By 2010, KPLV moved to a more Top 40 format. In September 2010, KPLV was placed on Mediabase's Rhythmic panel. In April 2011, KPLV was moved to Mediabase's contemporary hit radio panel. It rebranded as 93.1 All the Hits in 2010 and My 93.1 in 2012 before relaunching as The Party on April 17, 2015, again with a rhythmic lean to its music format.

===The Mountain===
On September 26, 2016, at noon, KPLV flipped to adult hits as "93.1 The Mountain". The format change brought the variety hits format to the market for the third time, as it was previously aired on KKJJ from June 2005 through August 2010 and KVGS from October 2011 through January 2015. On October 18, 2016, KPLV changed its call letters to KYMT to match the "Mountain" moniker.
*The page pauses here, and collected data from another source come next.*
Lemma siftdown_loop_ok fuel heap x pos :
  pos ≤ fuel → pos < length heap → hole_ok lt heap x pos →
  heap_ok lt (siftdown_loop lt fuel heap x 0 pos).
Proof.
  revert heap pos. induction fuel as [|fuel IH]; intros heap pos Hf Hpos Hok;
    cbn [siftdown_loop].
  - apply hole_fill; [done..|lia].
  - case_decide as Hsp; [|apply hole_fill; [done..|lia]].
    destruct (lt x _) eqn:Hlt; [|by apply hole_fill].
    assert (parent pos < pos) by (apply parent_lt; lia).
    apply IH; [lia|rewrite length_insert; lia|].
    by apply hole_step_up.
Qed.

Lemma _siftdown_ok heap pos :
  pos < length heap → hole_ok lt heap (heap !!! pos) pos → heap_ok lt (_siftdown lt heap 0 pos).
Proof. intros. by apply siftdown_loop_ok. Qed.

Lemma heap_ok_nil : heap_ok lt [].
Proof. intros i; simpl; lia. Qed.

Lemma heappush_ok heap item : heap_ok lt heap → heap_ok lt (heappush lt heap item).
Proof.
  intros Hok. unfold heappush. rewrite length_app; simpl.
  replace (length heap + 1 - 1) with (length heap) by lia.
  apply _siftdown_ok; [rewrite length_app; simpl; lia|].
  repeat split; intros i; rewrite length_app; cbn [length]; intros.
  - assert (parent i < i) by (apply parent_lt; lia).
    rewrite !lookup_total_app_l by lia. apply Hok. lia.
  - destruct (parent_child (length heap) i); lia.
  - destruct (parent_child (length heap) i); lia.
Qed.

Lemma hole_step_down heap pos c :
  hole_pre lt heap pos → 0 < c < length heap → parent c = pos →
  (∀ s, 0 < s < length heap → parent s = pos → lt (heap !!! s) (heap !!! c) = false) →
  hole_pre lt (<[pos:=heap !!! c]> heap) c.
Proof.
  intros [HA HC] Hc Hp Hmin.
  assert (pos < c) by (subst pos; apply parent_lt; lia).
  split; intros i; rewrite length_insert; intros.
  - destruct (decide (i = pos)) as [->|Hne].
    + assert (parent pos < pos) by (apply parent_lt; lia).
      lookup_insert. apply HC; [lia|lia|done].
    + destruct (decide (parent i = pos)) as [Hpi|Hpi].
      * rewrite Hpi. lookup_insert. apply Hmin; [lia|done].
      * lookup_insert. apply HA; lia.
  - rewrite Hp. assert (c < i) by (destruct (parent_child c i); lia).
    lookup_insert.
    replace (heap !!! c) with (heap !!! parent i) by (f_equal; done).
    apply HA; lia.
Qed.

Lemma siftup_loop_ok fuel heap pos :
  length heap ≤ fuel + pos → pos < length heap → hole_pre lt heap pos →
  hole_pre lt (siftup_loop lt fuel heap pos).1 (siftup_loop lt fuel heap pos).2 ∧
  length heap ≤ 2 * (siftup_loop lt fuel heap pos).2 + 1.
Proof.
  revert heap pos. induction fuel as [|fuel IH]; intros heap pos Hf Hpos Hpre;
    cbn [siftup_loop fst snd]; [split; [done|lia]|].
  destruct (decide (2 * pos + 1 < length heap)) as [Hc|Hc];
    [|split; [done|cbn [snd]; lia]].
  set (c := if decide (_ < _) then _ else _).
  assert ((c = 2 * pos + 1 ∨ c = 2 * pos + 2) ∧ c < length heap ∧
          ∀ s, 0 < s < length heap → parent s = pos →
               lt (heap !!! s) (heap !!! c) = false) as (Hc12 & Hclen & Hmin).
  { subst c. case_decide as Hr.
    - destruct (lt (heap !!! (2 * pos + 1)) (heap !!! (2 * pos + 1 + 1))) eqn:Hlt;
        cbn [negb]; (split; [lia|split; [lia|]]); intros s Hs Hps;
        destruct (parent_child pos s Hps ltac:(lia)) as [->| ->].
      + by apply (sw_irrefl lt Hsw).
      + replace (2 * pos + 2) with (2 * pos + 1 + 1) by lia.
        by apply (sw_asym lt Hsw).
      + replace (2 * pos + 2) with (2 * pos + 1 + 1) in Hlt |- * by lia. done.
      + replace (2 * pos + 1 + 1) with (2 * pos + 2) by lia.
        by apply (sw_irrefl lt Hsw).
    - split; [lia|split; [lia|]]. intros s Hs Hps.
      destruct (parent_child pos s Hps ltac:(lia)) as [->| ->]; [|lia].
      by apply (sw_irrefl lt Hsw). }
  assert (parent c = pos) as Hpc.
  { destruct Hc12 as [-> | ->]; [apply parent_left|apply parent_right]. }
  destruct (IH (<[pos:=heap !!! c]> heap) c) as [IH1 IH2].
  - rewrite length_insert. lia.
  - rewrite length_insert. lia.
  - apply hole_step_down; [done|lia|done|done].
  - rewrite length_insert in IH2. done.
Qed.
(** X15.  On tables whose month keys are written ["YYYY-MM"]: asked about
    a state (and district) with groundwater rows and no month, the
    groundwater handler answers with the mean of at most twelve of those
    rows and names, as the latest data available, the month key of one of
    them that none of them is dated after. *)
Theorem recent_groundwater_names_latest_period (self : GroundwaterChatbot)
    (entities : Entities) (user_input : string) (c : ascii) (w : string) :
  let state := String c w in
  let data := get_groundwater_data self (Some state) (e_district entities) None in
  dates_parsed self ->
  e_state entities = Some state ->
  truthy (e_month entities) = false ->
  data <> [] ->
  exists latest recent,
    handle_groundwater_query self entities user_input
    = Return ("💧 **Recent Groundwater Levels in "
              ++ location_of (e_district entities) state ++ ":**" ++ nl ++ nl
              ++ "Average groundwater level (last 12 months): **"
              ++ py_format (series_mean (map gw_level_m_bgl recent)) ".2f"
              ++ " m bgl**" ++ nl ++ nl
              ++ "Latest data available: " ++ gw_year_month latest)
    /\ (List.length recent <= 12)%nat
    /\ (forall row, In row recent -> In row data)
    /\ In latest recent
    /\ (forall row, In row data ->
                    timestamp_le (gw_date row) (gw_date latest) = true).
Proof.
  intros state data [_ Hdates] Hstate Hmonth Hne.
  unfold handle_groundwater_query. rewrite Hstate. fold state.
  assert (get_groundwater_data self (Some state) (e_district entities) (e_month entities)
          = data) as ->.
  { unfold data, get_groundwater_data. now rewrite (keep_if_falsy _ _ _ Hmonth). }
  assert (Forall (fun r => to_datetime (gw_year_month r) = Some (gw_date r)) data) as Hd.
  { apply Forall_forall. intros r Hr. rewrite Forall_forall in Hdates. apply Hdates.
    unfold data, get_groundwater_data in Hr. now do 3 apply keep_if_in in Hr. }
  destruct (latest_by_month_key gw_year_month gw_date data Hne Hd)
    as (latest & Hlast & Hin & Hmax).
  set (recent := tail 12 (sort_values gw_year_month String.leb data)) in *.
  exists latest, recent. split.
  - destruct data as [|r0 rows0] eqn:E; [congruence|].
    destruct (e_month entities) as [[|c' w']|]; try discriminate Hmonth;
      fold recent; rewrite Hlast; reflexivity.
  - split; [unfold recent, tail; rewrite length_skipn; lia|].
    split.
    { intros r Hr. apply (in_sort_values gw_year_month String.leb).
      now apply (in_tail 12). }
    split; [exact (last_item_in recent latest Hlast) | exact Hmax].
Qed.

End LatestLevel.

(** ** Closed examples of the further properties *)

(** X1, witness: two observations, the later one in December 2024; the
    first projected month is January 2025. *)
Lemma projection_dates_witness :
  exists f p latest,
    predict_future_values
      [ ({| ts_year := 2024; ts_month := 12 |}, 4.5%float);
        ({| ts_year := 2024; ts_month := 11 |}, 4.25%float) ] 3 = Return f
    /\ In latest [ ({| ts_year := 2024; ts_month := 12 |}, 4.5%float);
                   ({| ts_year := 2024; ts_month := 11 |}, 4.25%float) ]
    /\ (forall row,
           In row [ ({| ts_year := 2024; ts_month := 12 |}, 4.5%float);
                    ({| ts_year := 2024; ts_month := 11 |}, 4.25%float) ] ->
           timestamp_le (fst row) (fst latest) = true)
    /\ nth_error (predictions f) (Z.to_nat (1 - 1)) = Some p
    /\ p_date p = strftime_Y_m (add_months (fst latest) 1)
    /\ (ts_month (fst latest) = 12%Z ->
        add_months (fst latest) 1
        = {| ts_year := ts_year (fst latest) + 1; ts_month := 1 |}).
Proof.
  apply (projection_dates
           [ ({| ts_year := 2024; ts_month := 12 |}, 4.5%float);
             ({| ts_year := 2024; ts_month := 11 |}, 4.25%float) ] 3 1).
  - discriminate.
  - repeat constructor; cbn; lia.
  - lia.
Defined.

(** X2, witness: December 2023 and January 2024. *)
Lemma month_key_order_witness :
  String.leb "2023-12" "2024-01"
  = timestamp_le {| ts_year := 2023; ts_month := 12 |} {| ts_year := 2024; ts_month := 1 |}
  /\ (String.ltb "2023-12" "2024-01" = true
      <-> timestamp_le {| ts_year := 2023; ts_month := 12 |}
            {| ts_year := 2024; ts_month := 1 |} = true
          /\ {| ts_year := 2023; ts_month := 12 |} <> {| ts_year := 2024; ts_month := 1 |})
  /\ ("2023-12" = "2024-01"
      <-> {| ts_year := 2023; ts_month := 12 |} = {| ts_year := 2024; ts_month := 1 |}).
Proof.
  apply (month_key_order "2023-12" "2024-01"); vm_compute; reflexivity.
Defined.

(** X3, witness: the rainfall of Kerala in the sample tables. *)
Lemma recent_rainfall_names_latest_period_witness :
  exists latest recent,
    handle_rainfall_query sample_bot
      (extract_entities sample_bot "Rainfall in Kerala") "rainfall in kerala"
    = Return ("🌧️ **Recent Rainfall in " ++ title "kerala" ++ ":**" ++ nl ++ nl
              ++ "Average rainfall (last 12 months): **"
              ++ py_format (series_mean (map rainfall_actual_mm recent)) ".2f"
              ++ " mm**" ++ nl ++ nl
              ++ "Latest data available: " ++ rf_year_month latest)
    /\ (List.length recent <= 12)%nat
    /\ (forall row, In row recent ->
                    In row (rainfall sample_bot) /\ rf_state_name row = "kerala")
    /\ In latest recent
    /\ (forall row, In row (rainfall sample_bot) -> rf_state_name row = "kerala" ->
                    timestamp_le (rf_date row) (rf_date latest) = true).
Proof.
  apply (recent_rainfall_names_latest_period sample_bot
           (extract_entities sample_bot "Rainfall in Kerala") "rainfall in kerala"
           "k" "erala").
  - apply init_dates_parsed.
  - vm_compute. reflexivity.
  - vm_compute. reflexivity.
  - exists {| rf_state_name := "kerala"; rf_year_month := "2023-01";
              rainfall_actual_mm := 12.5; rf_date := {| ts_year := 2023; ts_month := 1 |} |}.
    split; [vm_compute; tauto | reflexivity].
Defined.

(** X6, witness: a district of Goa named after its state. *)
Lemma district_comes_with_its_state_witness :
  exists s,
    e_state (extract_entities sample_bot "Groundwater in North Goa, Goa") = Some s
    /\ In s (get_available_states sample_bot)
    /\ In "north goa" (get_available_districts sample_bot s)
    /\ str_in "north goa" (lower "Groundwater in North Goa, Goa") = true
    /\ get_groundwater_data sample_bot (Some s) (Some "north goa") None <> [].
Proof.
  apply (district_comes_with_its_state sample_bot "Groundwater in North Goa, Goa"
           "north goa").
  vm_compute. reflexivity.
Defined.

(** X7, witness: "06-2023" in a question. *)
Lemma month_entity_is_a_month_key_witness :
  exists d,
    to_datetime "2023-06" = Some d
    /\ strftime_Y_m d = "2023-06"
    /\ (2000 <= ts_year d <= 2099)%Z
    /\ valid_month d
    /\ exists y, e_year (extract_entities sample_bot "Rainfall in Kerala for 06-2023")
                 = Some y.
Proof.
  apply (month_entity_is_a_month_key sample_bot "Rainfall in Kerala for 06-2023" "2023-06");
    [vm_compute; reflexivity|].
  vm_compute. reflexivity.
Defined.

(** X9, witness: a forecast asked of the sample tables. *)
Lemma answer_never_raises_witness :
  exists msg,
    fst (generate_response sample_bot sample_draws "Forecast for Kerala in 2026")
    = Return msg.
Proof.
  apply (answer_never_raises sample_bot sample_draws "Forecast for Kerala in 2026").
  apply init_dates_parsed.
Defined.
In April 2018, KYMT shifted to a mainstream rock format while retaining the "Mountain" moniker.

In 2019, KYMT began airing Las Vegas Raiders games in the team's last year in Oakland, California. In 2020, when the team itself moved to Las Vegas, the games moved to KOMP and KRLV.

===Neon 93.1===
In February 2026, rumors of a format change were swirling amid declining ratings, with iHeartMedia registering new domains for the station; several of them hinted at a possible return of the rhythmic CHR "The Party" brand, or that it would do so as "Hits 93.1". On February 9, at noon, after playing "The Memory Remains" by Metallica, KYMT instead flipped back to adult hits as "Neon 93.1", with the name and logo inspired by the heavy use of neon lights in the architectural designs of Las Vegas, most famously in the Welcome to Fabulous Las Vegas sign. Five months after the change, iHeart changed the station's call sign to KVGK.